*WORK REQUIRED*: Every line from the beginning of the data through the line containing "destruct (decoded_data pub_i pri xi sg) as [Eb _]." should be reproduced exactly, and no further lines should be output.

*DATASET EXCERPTS*:

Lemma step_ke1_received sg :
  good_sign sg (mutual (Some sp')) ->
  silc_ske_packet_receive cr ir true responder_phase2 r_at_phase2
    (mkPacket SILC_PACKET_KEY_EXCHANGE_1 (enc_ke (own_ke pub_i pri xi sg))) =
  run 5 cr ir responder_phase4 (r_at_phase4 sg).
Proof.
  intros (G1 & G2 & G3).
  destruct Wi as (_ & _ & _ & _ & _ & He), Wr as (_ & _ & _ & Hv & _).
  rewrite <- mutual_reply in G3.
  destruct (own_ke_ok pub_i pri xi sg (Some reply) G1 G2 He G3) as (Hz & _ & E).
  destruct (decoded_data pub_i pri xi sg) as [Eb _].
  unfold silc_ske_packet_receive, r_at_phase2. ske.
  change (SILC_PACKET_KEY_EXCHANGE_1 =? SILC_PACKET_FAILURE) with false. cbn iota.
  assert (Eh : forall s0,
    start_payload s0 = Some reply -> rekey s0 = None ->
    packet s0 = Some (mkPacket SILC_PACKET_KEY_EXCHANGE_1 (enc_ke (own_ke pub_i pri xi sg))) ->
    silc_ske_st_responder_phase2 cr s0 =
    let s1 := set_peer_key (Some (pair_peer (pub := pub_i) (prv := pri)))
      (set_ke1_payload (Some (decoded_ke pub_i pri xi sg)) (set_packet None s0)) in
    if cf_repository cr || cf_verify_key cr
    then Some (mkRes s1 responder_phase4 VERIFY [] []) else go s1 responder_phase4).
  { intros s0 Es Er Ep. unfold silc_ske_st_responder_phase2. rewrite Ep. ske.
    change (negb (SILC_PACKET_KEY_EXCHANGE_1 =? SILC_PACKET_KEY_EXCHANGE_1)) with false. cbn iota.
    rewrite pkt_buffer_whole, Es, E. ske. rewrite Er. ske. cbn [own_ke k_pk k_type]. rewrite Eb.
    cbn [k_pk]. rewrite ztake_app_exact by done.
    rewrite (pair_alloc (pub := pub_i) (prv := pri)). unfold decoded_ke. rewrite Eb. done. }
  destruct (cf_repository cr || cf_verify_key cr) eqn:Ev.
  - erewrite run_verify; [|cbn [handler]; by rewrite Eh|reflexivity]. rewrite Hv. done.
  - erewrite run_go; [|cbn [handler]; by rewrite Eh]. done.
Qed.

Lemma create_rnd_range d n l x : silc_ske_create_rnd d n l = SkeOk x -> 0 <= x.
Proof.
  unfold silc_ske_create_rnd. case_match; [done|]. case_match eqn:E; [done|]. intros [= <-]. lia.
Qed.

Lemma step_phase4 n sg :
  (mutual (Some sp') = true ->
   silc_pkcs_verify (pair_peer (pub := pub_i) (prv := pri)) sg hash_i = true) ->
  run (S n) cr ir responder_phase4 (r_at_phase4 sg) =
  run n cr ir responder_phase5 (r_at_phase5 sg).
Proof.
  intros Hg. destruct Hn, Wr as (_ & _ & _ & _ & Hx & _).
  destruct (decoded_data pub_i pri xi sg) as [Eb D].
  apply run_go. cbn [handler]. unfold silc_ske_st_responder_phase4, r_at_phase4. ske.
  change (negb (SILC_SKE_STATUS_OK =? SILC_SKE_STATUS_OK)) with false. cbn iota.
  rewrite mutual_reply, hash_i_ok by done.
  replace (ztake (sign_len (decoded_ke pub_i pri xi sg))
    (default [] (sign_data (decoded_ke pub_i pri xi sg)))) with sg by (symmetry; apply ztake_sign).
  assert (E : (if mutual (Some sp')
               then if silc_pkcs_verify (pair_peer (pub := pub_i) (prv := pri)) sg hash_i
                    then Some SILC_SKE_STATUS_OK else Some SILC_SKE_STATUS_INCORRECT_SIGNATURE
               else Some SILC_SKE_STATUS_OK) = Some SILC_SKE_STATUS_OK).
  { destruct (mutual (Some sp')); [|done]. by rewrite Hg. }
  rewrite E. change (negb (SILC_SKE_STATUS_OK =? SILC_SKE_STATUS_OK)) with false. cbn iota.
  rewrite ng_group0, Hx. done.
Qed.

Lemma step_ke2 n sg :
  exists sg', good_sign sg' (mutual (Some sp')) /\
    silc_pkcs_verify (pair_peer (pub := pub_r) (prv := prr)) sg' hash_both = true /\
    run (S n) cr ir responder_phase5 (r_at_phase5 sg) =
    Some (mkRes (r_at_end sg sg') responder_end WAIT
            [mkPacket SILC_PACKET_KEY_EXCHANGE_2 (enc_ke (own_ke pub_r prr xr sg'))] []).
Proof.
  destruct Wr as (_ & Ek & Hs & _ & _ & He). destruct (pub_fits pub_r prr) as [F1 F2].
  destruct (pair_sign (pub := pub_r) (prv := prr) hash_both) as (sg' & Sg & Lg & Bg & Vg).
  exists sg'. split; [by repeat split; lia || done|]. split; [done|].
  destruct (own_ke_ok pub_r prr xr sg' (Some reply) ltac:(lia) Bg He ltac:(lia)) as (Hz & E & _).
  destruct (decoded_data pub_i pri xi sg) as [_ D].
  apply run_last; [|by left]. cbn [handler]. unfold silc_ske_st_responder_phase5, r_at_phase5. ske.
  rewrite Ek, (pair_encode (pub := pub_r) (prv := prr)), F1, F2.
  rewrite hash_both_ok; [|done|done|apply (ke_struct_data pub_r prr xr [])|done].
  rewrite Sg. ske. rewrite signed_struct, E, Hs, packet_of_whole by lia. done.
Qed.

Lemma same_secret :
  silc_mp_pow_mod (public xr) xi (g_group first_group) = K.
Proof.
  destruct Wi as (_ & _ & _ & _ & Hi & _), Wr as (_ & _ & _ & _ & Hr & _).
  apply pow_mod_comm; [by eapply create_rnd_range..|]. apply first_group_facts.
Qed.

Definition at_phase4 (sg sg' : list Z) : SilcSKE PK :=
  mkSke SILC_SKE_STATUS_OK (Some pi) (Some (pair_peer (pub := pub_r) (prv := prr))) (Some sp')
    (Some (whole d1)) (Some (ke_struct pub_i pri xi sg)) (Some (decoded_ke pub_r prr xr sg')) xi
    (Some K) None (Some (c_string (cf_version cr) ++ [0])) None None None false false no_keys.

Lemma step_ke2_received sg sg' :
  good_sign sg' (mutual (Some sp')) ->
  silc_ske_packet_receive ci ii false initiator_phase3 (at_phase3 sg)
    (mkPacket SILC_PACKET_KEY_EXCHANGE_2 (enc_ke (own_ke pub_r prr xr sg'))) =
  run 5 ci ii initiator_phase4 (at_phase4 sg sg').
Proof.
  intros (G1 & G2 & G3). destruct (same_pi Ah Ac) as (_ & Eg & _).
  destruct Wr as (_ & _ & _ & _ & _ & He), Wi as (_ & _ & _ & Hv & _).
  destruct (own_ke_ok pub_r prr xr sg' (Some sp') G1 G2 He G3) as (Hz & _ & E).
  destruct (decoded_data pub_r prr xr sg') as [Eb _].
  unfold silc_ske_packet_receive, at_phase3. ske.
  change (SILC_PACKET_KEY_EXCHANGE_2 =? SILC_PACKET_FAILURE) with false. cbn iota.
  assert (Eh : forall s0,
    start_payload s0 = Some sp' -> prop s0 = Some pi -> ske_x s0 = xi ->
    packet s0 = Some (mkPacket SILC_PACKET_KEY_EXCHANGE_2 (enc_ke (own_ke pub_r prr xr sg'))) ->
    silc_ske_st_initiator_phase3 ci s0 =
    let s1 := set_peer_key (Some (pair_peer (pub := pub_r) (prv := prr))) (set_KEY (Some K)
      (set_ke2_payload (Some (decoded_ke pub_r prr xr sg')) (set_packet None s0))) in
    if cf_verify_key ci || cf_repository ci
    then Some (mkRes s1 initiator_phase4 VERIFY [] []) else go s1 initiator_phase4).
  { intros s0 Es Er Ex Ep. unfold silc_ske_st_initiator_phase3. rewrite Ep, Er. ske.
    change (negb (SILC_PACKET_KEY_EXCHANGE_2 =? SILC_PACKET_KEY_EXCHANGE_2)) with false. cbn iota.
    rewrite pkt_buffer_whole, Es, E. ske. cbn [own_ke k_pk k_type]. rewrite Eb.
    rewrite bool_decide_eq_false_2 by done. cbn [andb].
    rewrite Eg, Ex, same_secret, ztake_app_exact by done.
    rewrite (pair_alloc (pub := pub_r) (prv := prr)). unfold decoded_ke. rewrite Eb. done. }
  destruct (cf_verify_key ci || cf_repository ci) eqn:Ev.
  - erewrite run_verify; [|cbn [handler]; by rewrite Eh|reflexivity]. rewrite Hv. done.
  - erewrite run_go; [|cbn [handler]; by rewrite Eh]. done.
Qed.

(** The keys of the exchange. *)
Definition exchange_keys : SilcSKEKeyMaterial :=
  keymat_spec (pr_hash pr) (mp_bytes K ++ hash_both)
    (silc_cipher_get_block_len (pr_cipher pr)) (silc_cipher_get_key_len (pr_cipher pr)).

*FINISHED EXERCISE*:
Lemma step_ke1_received sg :
  good_sign sg (mutual (Some sp')) ->
  silc_ske_packet_receive cr ir true responder_phase2 r_at_phase2
    (mkPacket SILC_PACKET_KEY_EXCHANGE_1 (enc_ke (own_ke pub_i pri xi sg))) =
  run 5 cr ir responder_phase4 (r_at_phase4 sg).
Proof.
  intros (G1 & G2 & G3).
  destruct Wi as (_ & _ & _ & _ & _ & He), Wr as (_ & _ & _ & Hv & _).
  rewrite <- mutual_reply in G3.
  destruct (own_ke_ok pub_i pri xi sg (Some reply) G1 G2 He G3) as (Hz & _ & E).
  destruct (decoded_data pub_i pri xi sg) as [Eb _].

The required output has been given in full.